If the US gov’t were willing to consider disarming the military, the notion of mutual disarmament might be tenable — even if it was still wrong — but that is categorically impossible for many reasons, some of which are even good ones.
Besides, there’s a bigger problem: guns aren’t the problem and never have been. There is no such thing as an ‘evil’ object which should be banned. Guns are a non-issue, except that they are slightly more convenient than, say, explosives in inflicting violence. The problem is people; the problem, the screaming white elephant in the room, is us.
Us.
Our culture; our society; our community. World wide.
We are the problem.
Craziness is contagious. Not in the sense of a flu, or a meme, but it is contagious; it spreads and it mutates and it comes from that inexhaustible reservoir known as the mass consciousness. The only thing which differs from time to time is the state of health of that mass consciousness; right now it’s looking a little under the weather — in the same way as an Ebola victim looks a trifle peaky.

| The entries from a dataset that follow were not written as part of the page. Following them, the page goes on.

(* ===== verification/Prelude.v ===== *)
(** * LCQ: a quorum of vessels over a slow radio, verified

    LCQ is a Rust program with which a small fleet decides, over LoRa, whether a
    claim is endorsed: a fixed manifest names the members and their competence, each
    member gives opinions and then one binding vote on a claim, and the claim is
    approved once enough members carrying enough competence have signed.  This
    library models the program's own logic, translated from the sources under
    src/src/, and proves what makes it correct.

    ** Parts, and the files that model them

    Domain (no I/O, the rules themselves)
    - [Time]: timestamps and uncertain clocks (domain/time/mod.rs, and the clock a
      scaled node runs on, infrastructure/clock.rs).
    - [Contracts]: subjects, stages, verdicts, opinions (domain/contracts/mod.rs).
    - [Quorum]: the policy and its two thresholds (domain/quorum/).
    - [CaseState]: the stage machine of one claim (domain/state/mod.rs).
    Application (what a node does, and the interfaces it needs)
    - [Replay], [Budget], [Queue]: the replay window, the duty-cycle meter and the
      outgoing queue (application/replay.rs, budget.rs, queue.rs).
    - [Journal]: the interface of the safety journal as a class with its laws
      (application/journal.rs) and the key of a vote lock (infrastructure/lock_key.rs).
    - [Radio]: the interface of a radio and the physical profile (application/radio.rs).
    - [Manifest], [ManifestFields], [ManifestProofs], [ManifestSign]: the manifest's
      parser, canonical form, verification and signing (application/manifest.rs).
    Infrastructure (implementations of those interfaces)
    - [MemoryJournal]: the journal a simulation uses (infrastructure/memory.rs).
    - [Crc], [LogJournal], [LogRecovery], [LogSafety], [LogLives]: the journal on disk
      (infrastructure/crc.rs, infrastructure/log.rs).
    - [RNode]: a modem behind a serial port (infrastructure/rnode.rs).
    - [Chip], [ChipProofs]: the virtual SX1262, command by command, with its timers,
      interrupts and ring buffer (infrastructure/sx126x/chip.rs).
    - [Driver], [DriverProofs]: the thread that drives such a chip, on whichever bus
      (infrastructure/sx126x/radio.rs).
    - [Bridge], [BridgeProofs]: the cable to a chip behind a microcontroller -- its
      protocol, the device's end, the host's end -- and the virtual bus it stands for
      (infrastructure/sx126x/bridge.rs, bus.rs).
    - [Board]: the bus of a board on the machine itself, from opening its devices to its
      interrupts (infrastructure/sx126x/linux.rs, hardware.rs).
    - [Station]: the virtual radio put together, chip, socket and threads
      ([Sx126xRadio::start] in infrastructure/sx126x/radio.rs).
    - [Firmware], [FirmwareProofs]: the sketch on the microcontroller at the other end of
      the cable (src/firmware/bridge/); [FirmwareBench]: it on the virtual chip, against
      the reference device; [FirmwareLink]: the host, the cable and the board together.
    - [Preflight], [PreflightProofs]: the pre-flight over that cable, the radio opened on
      it and the tool that runs both (infrastructure/sx126x/bridge.rs, bin/lcq-bridge.rs).
    - [Hub]: the channel emulator's socket and the radio on it (infrastructure/hub.rs,
      infrastructure/hub_radio.rs, and the reading loop of bin/lcq-hub.rs).
    The channel emulator (bin/lcq-hub.rs)
    - [HubRelay]: the relay, turn by turn: which frames meet, who hears what of them.
    - [HubChannel], [HubVerdicts]: what the relay guarantees of a whole run.
    Wire (what travels)
    - [Crypto]: signatures and sealing (wire/crypto.rs).
    - [Codec], [WireDemo]: envelopes, transcripts, compact frames (wire/codec.rs,
      wire/compact.rs), and a concrete instance of the parameters they take.
    - [Hand]: keys written for people (wire/hand.rs).
    Simulator
    - [Float]: binary64, on the Standard Library's [spec_float].
    - [Channel], [Rng], [Phy], [Medium]: topologies and airtime, the generator, the
      propagation model, and what survives when transmissions overlap (sim/channel.rs,
      rng.rs, phy.rs, medium.rs).
    - [SimScenario]: one execution of a fleet over the medium, with its rounds, slots and
      retries (sim/scenario.rs); [SimLedger], [SimQuorum], [SimSlots], [SimRounds]: its
      accounts, its votes, its slots and its rounds.
    - [SimProtocol]: the whole deliberation, three stages of it (sim/protocol.rs);
      [SimDeliberation], [SimEndorse]: what it counts, and that an honest fleet in reach
      of each other endorses.
    The tools
    - [Args]: a process's arguments, shared by the binaries.
    - [ManifestTool], [ManifestToolProofs]: the administrator's tool (bin/lcq-manifest.rs).
    - [Messages]: what the errors of every part say, and what that tool prints of them.
    The node (bin/lcq-node.rs), which puts all of the above together
    - [NodeConfig]: the fleet, the options, the schedule's arithmetic, provisioning;
      [NodeRadio]: the radio option and what is opened for it.
    - [NodeSchedule]: that schedule's theorems.
    - [NodeState]: the main loop's variables as one record, and the monad its steps are
      written in: a state, and the three ways a turn is left early.
    - [NodeFrames]: building, sending, receiving and admitting frames.
    - [NodeLoop]: the loop, turn by turn, with repair, relaying and the adversaries.
    - [NodeSteps]: the loop as a step relation, [act], with one constructor per kind of
      change it makes; every program of the loop is shown to be a sequence of acts, so
      that an invariant of a run is an induction over eighteen cases.
    - [NodeProofs], [NodeAir], [NodeVotes], [NodeEpoch], [NodeTiming]: what a run
      guarantees.  [NodeMain]: [main] itself, and what its parts guarantee together.
    - [NodeDemo], [NodeWitness]: a small fleet one can run, and the theorems applied to
      its runs.

    ** How the model corresponds to the code

    A struct is a Record, an enum an Inductive, a method a Definition of the same
    name inside a Module named after its type, taking the state and returning the
    new state with the answer.  A trait with several implementations is a Class with
    an Instance per implementation ([Clock], [Journal], [Radio]); the journal's laws
    are a second class, [JournalLaws], and theorems about a journal's client are
    proved from the laws alone.  [Result] is [result] below, [Option] is [option].
    Integers are [Z] at their width: saturating, wrapping and truncating arithmetic
    is written out where the code has it, and the well-formedness predicates
    ([is_u8] ... [is_u64]) state the ranges.  Bytes are lists of [Z]; a Rust string
    is the list of its scalar values, and [as_bytes] is its UTF-8.  A BTreeMap or a
    BTreeSet is a [gmap] or a [gset], iterated in key order through [entries] and
    [members_of].  The journal's disk is explicit: the bytes of the file, and a script
    of which writes fail, and how far each got.

    Loops without a structural measure take fuel, and the fuel is always enough:
    [replay] passes the length of the file (each record consumes at least eight
    bytes), the socket's loops the length of the stream (each round consumes four),
    [decimal] the twenty digits of a u64.  The theorems about them state the result,
    not a result if there is one.  The node's loop is bounded by [turns], and
    [run_in_a_round_ends] gives the number of turns that is enough; its reader of
    radio events by [fuel], shown there to lose nothing once it exceeds the events
    waiting.

    ** Parameters

    Code that is not under src/ is a parameter with the laws its documentation
    states: BLAKE2s ([Digest]: 32 bytes; what needs collision resistance concludes
    or a collision), Ed25519 ([Ed25519Laws]: an honest signature verifies),
    ChaCha20-Poly1305 ([AeadLaws]: what was sealed opens to itself), and postcard
    ([PostcardLaws], [SerdeLaws]: round trips).  The logarithm and the circular
    functions of libm are parameters of the propagation model ([Libm]).  What a node
    reads of the world is a [Host]: what the k-th call of the wall clock returns, and
    the k-th random number; a theorem that needs time to pass says so.  The relay's
    [HubRelay.Host] is the clock and the map of connections its other threads fill, read
    at every step.  The lora-phy crate the driver thread calls is [LoraPhy], one operation
    per call with every error it may answer, and its airtime formula [LoraModulation].
    The tools' file system and clock are functions of a path and of nothing.  A board's
    kernel is [Board.Kernel], what the lines read and the transfers return; the firmware's
    pins, clock and SPI host are [Firmware.Wires], with the laws [FirmwareProofs.Lawful]
    (a line does not rise without an edge, a delay lasts as long as asked).
    Each is instantiated by a concrete function for the witnesses.

    ** What the theorems show

    - Two approvals under one policy share an honest member, and more than a third of
      the competence ([Quorum]); evaluation is monotone, reachable and never
      overflows; the constructor accepts exactly the lawful manifests.
    - Every run of a case is a run of a ballot box with one sealed vote per author
      ([CaseState]), consultation once closed is frozen, and the binding stage opens
      only when every honest clock is certain consultation is over.
    - The replay window is the set of admitted sequences, also across a restart.
    - No hour carries more than the legal airtime, and routine traffic never starves.
    - The journal on disk simulates the one in memory whatever the disk does; a log
      torn at any byte recovers its whole records; compaction and restart lose
      nothing; and over any number of lives, each killed anywhere, nothing is voted
      twice and no sequence number is handed out twice, as long as a process stops
      using a journal whose write was torn.  Two theorems show why that condition is
      needed: a torn write, or a compaction that fails late, makes the code lose a
      vote it answered Ok for.
    - What is signed pins every field, a compact frame survives signing, sealing,
      opening and verification, and a key survives a card.
    - A manifest that parses is a lawful fleet with one spelling, and the signing
      tool's output parses and verifies.
    - Framing on the serial port and on the socket is lossless however the stream is
      cut; a driver cannot tell the bridge's cable from the virtual bus; the virtual
      chip completes each command once and sends what was written to it.
    - The firmware of the bridge's board answers as the reference device does, byte for
      byte, on the same chip, and a driver cannot tell the whole of the bridge -- adapter,
      cable, firmware, chip -- from the virtual bus ([FirmwareBench], [FirmwareLink]); its
      buffers hold whatever a host sends, no rise of DIO1 is lost between the latch and
      the line, and its wait for BUSY keeps to its limit ([FirmwareProofs]).
    - A board on the machine clocks the virtual bus's transactions and waits on its lines
      ([Board]); a frame crosses two virtual radios and the emulator between them, and
      the emulator reads what the chip sent and nothing else ([Station]).
    - A refusal of a manifest names the line it is about, and what the node logs of a
      refusal stays one JSON object ([Messages]).
    - Airtime, computed in floating point, is the data sheet's formula at every
      spreading factor and payload.
    - The driver thread attempts each frame it is given once and in order, hands up
      exactly what the chip received whole, and whenever it waits it is receiving as its
      profile asks -- a timed receive ends with the frame it hears -- or has said why not
      ([DriverProofs]).  A pre-flight that passes is evidence, step by step,
      that the device said so, and the reference device passes from any state
      ([PreflightProofs]).  The key file, the card and the signed text are all that an
      administrator and a vessel need to share ([ManifestToolProofs]).
    - The channel emulator judges each frame once, at its end, against every frame it
      met on the air; nobody hears what was not said, across a partition or to itself;
      and what each receiver is told is the medium's verdict at its own antenna
      ([HubChannel], [HubVerdicts]).
    - In the simulator no quorum is made of forged votes, a report counts exactly its
      timeline, slots never collide and rounds are laid end to end ([SimQuorum],
      [SimLedger], [SimSlots], [SimRounds]); a deliberation counts honest votes only and
      accounts for every frame, its clocks span the budget they are given, and a fleet
      in reach of each other endorses ([SimDeliberation], [SimEndorse]).
    - Of a node, whatever its radio delivers, its journal answers, its clock reads and
      whichever adversary it plays itself: an endorsement is traced to signatures of
      members of the manifest that the key on the card signs ([NodeMain]); its vote is
      one frame, through any number of restarts ([NodeVotes]), and every fellow that
      hears it counts it as the state machine would; a frame is read once, and what
      the node holds is bounded by its fleet ([NodeProofs]); its radio never takes more
      than the legal airtime ([NodeAir]); a journal is never run under an older epoch
      ([NodeEpoch]); slots never overlap and the schedule fits ([NodeSchedule]); a late
      joiner finds the fleet's anchor, honest timing is never held against anyone, and
      every run in a round ends ([NodeTiming]).
    - Where the code does not do what it means to, the theorem says what it does: a
      restart refuses for ever a vote that is only resent, and a retransmission sends
      the oldest frame of the outbox rather than the vote's ([NodeVotes]); stale timers
      revive after a reset ([ChipProofs]); a late reply answers the next transaction
      ([BridgeProofs]); one seed stops the generator ([Rng]); a timed receive is not
      renewed after the frame that ends it ([DriverProofs]); an emulator that runs late
      spares the first of two frames that met ([HubVerdicts]); the reported radio time
      can exceed the whole of which it is part ([SimDeliberation]), and a member out of
      the observer's reach can overrun its round ([SimRounds]); a key file that is not
      ASCII makes the manifest tool panic ([ManifestToolProofs]), and a misspelt option
      of a radio is ignored ([NodeRadio]); a board cuts the delays its driver asks for
      ([Board]); and the firmware complains of a request that is too long where the
      reference device is silent ([FirmwareBench]).

    ** Not modelled

    Threads, sockets and the operating system's clock are not modelled beyond the step
    functions named in each file: a thread is a function of what it reads, and what
    another thread does meanwhile is an input.  The executor
    (infrastructure/sx126x/executor.rs) polls a future that is the driver thread's own
    program here.  Of the binaries, the emulator's listener and its log, and the wording
    of the node's log lines, are not modelled.  The programs under src/examples/ run the
    simulation and print tables of it.  Accessors are record projections.  The sums of
    times of the simulator and of the node's schedule (a guard, a slot, a window), and the
    simulator's count of silent members and forgers, are exact integers where the code's
    are u64 and usize: only options near 2^64 tell the difference. *)
From Stdlib Require Export ZArith Lia.
From stdpp Require Export base tactics option list list_numbers gmap sets fin_sets numbers countable sorting.
From Stdlib Require Ascii String.
Export String.StringSyntax.
Export stdpp.list_basics.list stdpp.list_relations.list stdpp.list_monad.list stdpp.list_misc.list.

Minds operate singularly, in the sense of individuals, but they also operate collectively; anyone who has ever been in a business meeting probably knows that the collective IQ of the group is usually the lowest IQ in the group divided by the number of people present. Groups inevitably trend toward stupidity; imagine the collective IQ of a city.
The ‘crazies’ who have committed these bizarre and impossibly evil crimes in our lifetime are simply more susceptible to the feedback loop between mass consciousness and individual consciousness; they’re the canaries of the mind: the ones who couldn’t numb themselves with TV and Facebook, or dope themselves up strongly enough on prescription meds (or who suffered psychosis from taking them), and hadn’t the fortitude required to simply stand above the sickness in every single one of your black and rotting hearts.
When guns are taken away, they’ll use knives instead. Or fire. Or explosives. A garbage truck could make a real mess of a kindergarten in the wrong hands.
But we don’t hear people talking about banning garbage trucks, do we?
No; because that would be glancing around the room, which carries the risk of us noticing the elephant — noticing that no matter what we ban or legislate or control, there will always be us. Perhaps we should ban independent thought; if everyone’s on enough pot and enough Zoloft and never logs off Facebook, perhaps we can simply stop functioning as human beings; that would stop us from engineering these disasters.
Or we can own up to the failures of racial integration, of feminism, of suffrage, of radical religion (including atheism), of gay rights, of modern divorce laws, of pension laws, of modern wealth distribution systems, of industrialization, of the news and media complex, of every gov’t we’ve created to magically fix our problems; and instead of always pushing the blame onto some fiction (comic books, reefer madness, guns, video games, rock’n'roll, alcohol, drugs, Irish Catholics, Jews, &c.) take a hard look at ourselves instead.
But that would be looking the elephant in the eye, and you’re too cowardly to do that.